[[ Excerpted records open ]]

Lemma add_spectrum_slide_images group_label images :
  (forall img, In img images -> (0 < height img)%Z -> width img <> 0%Z) ->
  exists slides,
    add_spectrum_slide self group_label images = Ok slides /\
    placed_images slides = images.
Proof.
  intros Hw. unfold add_spectrum_slide, batch_starts.
  set (n := (length images + 2) / 3).
  match goal with
  | |- exists slides, for_each ?f (map ?g (seq 0 n)) = Ok slides /\ _ =>
      destruct (@for_each_indexed _ _ f g
                  (fun k s => map pic_image (pictures s)
                              = slice images (3 * k) (3 * k + 3))
                  n 0)
        as [slides [Hs [Hl Hk]]]
  end.
  { intros k _.
    destruct (@column_pictures_ok self (left_margin self)
                (available_width self) (95 # 100)%Q 4%Q
                (slice images (3 * k) (3 * k + 3)))
      as [pics [Hp [Hm _]]].
    { discriminate. }
    { intros img Hi. apply Hw. apply (In_slice _ _ _ _ Hi). }
    eexists. rewrite Hp. cbn [bind]. split; [reflexivity | exact Hm]. }
  exists slides. split; [exact Hs |].
  assert (Hcat : forall (ss : list slide) start,
             (forall k s, nth_error ss k = Some s ->
                map pic_image (pictures s)
                = slice images (3 * (start + k)) (3 * (start + k) + 3)) ->
             placed_images ss
             = concat (map (fun k => slice images (3 * k) (3 * k + 3))
                           (seq start (length ss)))).
  { induction ss as [| s ss IH]; intros start H; [reflexivity |].
    unfold placed_images in *. cbn [flat_map map concat length seq]. f_equal.
    - rewrite (H 0 s eq_refl). rewrite Nat.add_0_r. reflexivity.
    - apply IH. intros k s' Hk'.
      rewrite (H (S k) s' Hk'). f_equal; f_equal; lia. }
  rewrite (Hcat slides 0).
  - rewrite Hl. apply batches_cover.
    unfold n. pose proof (Nat.div_mod_eq (length images + 2) 3) as Hd.
    pose proof (Nat.mod_upper_bound (length images + 2) 3 ltac:(lia)). lia.
  - intros k s H. apply (Hk k s H).
Qed.

End Content.

Section Presentation.

Lemma auto_slide_images profiles group_label images :
  (forall img, In img images -> (0 < height img)%Z -> width img <> 0%Z) ->
  exists slides,
    auto_slide (init profiles) group_label images = Ok slides /\
    Permutation (placed_images slides) images.
Proof.
  intros Hw. unfold auto_slide.
  pose proof (filter_split is_spectrum images) as Hsplit.
  destruct (filter is_spectrum images) as [| s ss] eqn:Es.
  - destruct images as [| img0 images'].
    + exists []. split; reflexivity.
    + destruct (@add_standard_slide_ok profiles group_label (img0 :: images'))
        as [pics [Hp [Hm _]]]; [discriminate | exact Hw |].
      eexists. split; [exact Hp |].
      unfold placed_images. cbn [flat_map pictures]. rewrite app_nil_r, Hm. reflexivity.
  - destruct (filter (fun img => negb (is_spectrum img)) images) as [| o os] eqn:Eo.
    + destruct (@add_spectrum_slide_images (init profiles) group_label (s :: ss))
        as [slides [Hs Hp]].
      { intros img Hi. apply Hw. rewrite <- Es in Hi. apply filter_In in Hi. apply Hi. }
      exists slides. split; [exact Hs |]. rewrite Hp.
      rewrite app_nil_r in Hsplit. exact Hsplit.
    + destruct (@add_mixed_slide_images (init profiles) group_label (s :: ss) (o :: os))
        as [slides [Hs Hp]].
      { intros img Hi. apply Hw. apply (Permutation_in _ Hsplit Hi). }
      exists slides. split; [exact Hs |]. rewrite Hp. exact Hsplit.
Qed.

Lemma labelled_incl inc k images img :
  In img (labelled inc k images) -> In img images.
Proof. unfold labelled. intros H. apply filter_In in H. apply H. Qed.

(** X9: Without layout profiles, and with images of pixel sizes below 2^31
    of which none has a height and no width, [generate_presentation] does
    not raise and places every image that is filed under a label once, and
    no other image. *)
Theorem generate_presentation_places_each_image images groups_to_include :
  (forall img, In img images -> pixel_sized img) ->
  (forall img, In img images -> (0 < height img)%Z -> width img <> 0%Z) ->
  exists slides,
    generate_presentation (init []) images groups_to_include = Ok slides /\
    Permutation (placed_images slides) (included groups_to_include images).
Proof.
  intros _ Hw. rewrite generate_presentation_groups.
  destruct (groups_dict_keys images groups_to_include) as [Hnd Hk].
  set (keys := map fst (groups_dict images groups_to_include)) in *.
  destruct (@for_each_placed _
              (fun k => add_group_slide (init []) k (labelled groups_to_include k images))
              (fun k => labelled groups_to_include k images) (sorted keys))
    as [slides [Hs Hp]].
  { intros k Hin. unfold add_group_slide.
    destruct (labelled groups_to_include k images) as [| img0 l] eqn:El.
    - exists []. split; reflexivity.
    - cbn [layout_profiles init dict_get]. rewrite <- El.
      apply auto_slide_images. intros img Hi. apply Hw.
      apply (labelled_incl _ _ _ _ Hi). }
  exists slides. split; [exact Hs |]. rewrite Hp.
  rewrite <- (Permutation_flat_map _ (sorted_perm keys)).
  apply (@flat_map_filed _ _ str_eqb str_eqb_eq (label_of groups_to_include) keys images Hnd).
  intros v k Hv Hkey. apply Hk. exists v. auto.
Qed.

End Presentation.

Section Abort.
Local Open Scope Q_scope.

Lemma for_each_raises {X B : Type} (f : X -> outcome (list B)) l x :
  In x l -> f x = ZeroDivisionError -> for_each f l = ZeroDivisionError.
Proof.
  induction l as [| y l IH]; intros Hin Hx; [contradiction |]. cbn [for_each].
  destruct (f y) as [ys |] eqn:Ey; [| reflexivity]. cbn [bind].
  destruct Hin as [-> | Hin]; [congruence |].
  rewrite (IH Hin Hx). reflexivity.
Qed.

Lemma for_enumerate_raises {A B : Type} (f : Z -> A -> outcome B) l x :
  In x l -> (forall idx, f idx x = ZeroDivisionError) ->
  forall idx, for_enumerate f idx l = ZeroDivisionError.
Proof.
  induction l as [| y l IH]; intros Hin Hx idx; [contradiction |]. cbn [for_enumerate].
  destruct (f idx y) as [z |] eqn:Ey; [| reflexivity]. cbn [bind].
  destruct Hin as [-> | Hin]; [rewrite Hx in Ey; discriminate |].
  rewrite (IH Hin Hx). reflexivity.
Qed.

Variable self : generator.

Lemma slice_picture_raises area_x area_width share default slice_height idx img :
  (0 < height img)%Z -> width img = 0%Z ->
  slice_picture self area_x area_width share default slice_height idx img
  = ZeroDivisionError.
Proof.
  intros Hh Hw. unfold slice_picture, aspect_ratio_or.
  destruct (Z.gtb_spec (height img) 0) as [_ | H]; [| lia].
  rewrite Hw. rewrite fdiv_zero; [reflexivity |].
  unfold Qdiv. rewrite Qmult_0_l. reflexivity.
Qed.

Lemma column_pictures_raises area_x area_width share default batch img :
  In img batch -> (0 < height img)%Z -> width img = 0%Z ->
  column_pictures self area_x area_width share default batch = ZeroDivisionError.
Proof.
  intros Hin Hh Hw. unfold column_pictures.
  destruct batch as [| b batch]; [contradiction |].
  destruct (fdiv (available_height self) _) as [sh |]; [| reflexivity]. cbn [bind].
  apply (for_enumerate_raises _ _ _ Hin). intros idx.
  apply slice_picture_raises; assumption.
Qed.

Lemma In_batch {A : Type} (l : list A) b n x :
  (0 < b)%nat -> (length l <= b * n)%nat -> In x l ->
  exists k, (k < n)%nat /\ In x (slice l (b * k) (b * k + b)).
Proof.
  intros Hb Hn Hin. rewrite <- (batches_cover l b n Hn) in Hin.
  apply in_concat in Hin. destruct Hin as [batch [Hbatch Hx]].
  apply in_map_iff in Hbatch. destruct Hbatch as [k [<- Hk]].
  apply in_seq in Hk. exists k. split; [lia | exact Hx].
Qed.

[[ Excerpted records closed ]]

An exact copy of the line containing "destruct (Z.gtb_spec (height" and all lines after it, through the last line of the entries, is the required answer.

Response below:
  destruct (Z.gtb_spec (height img) 0) as [_ | H]; [| lia].
  rewrite Hw. rewrite fdiv_zero; [reflexivity |].
  unfold Qdiv. rewrite Qmult_0_l. reflexivity.
Qed.

Lemma column_pictures_raises area_x area_width share default batch img :
  In img batch -> (0 < height img)%Z -> width img = 0%Z ->
  column_pictures self area_x area_width share default batch = ZeroDivisionError.
Proof.
  intros Hin Hh Hw. unfold column_pictures.
  destruct batch as [| b batch]; [contradiction |].
  destruct (fdiv (available_height self) _) as [sh |]; [| reflexivity]. cbn [bind].
  apply (for_enumerate_raises _ _ _ Hin). intros idx.
  apply slice_picture_raises; assumption.
Qed.

Lemma In_batch {A : Type} (l : list A) b n x :
  (0 < b)%nat -> (length l <= b * n)%nat -> In x l ->
  exists k, (k < n)%nat /\ In x (slice l (b * k) (b * k + b)).
Proof.
  intros Hb Hn Hin. rewrite <- (batches_cover l b n Hn) in Hin.
  apply in_concat in Hin. destruct Hin as [batch [Hbatch Hx]].
  apply in_map_iff in Hbatch. destruct Hbatch as [k [<- Hk]].
  apply in_seq in Hk. exists k. split; [lia | exact Hx].
Qed.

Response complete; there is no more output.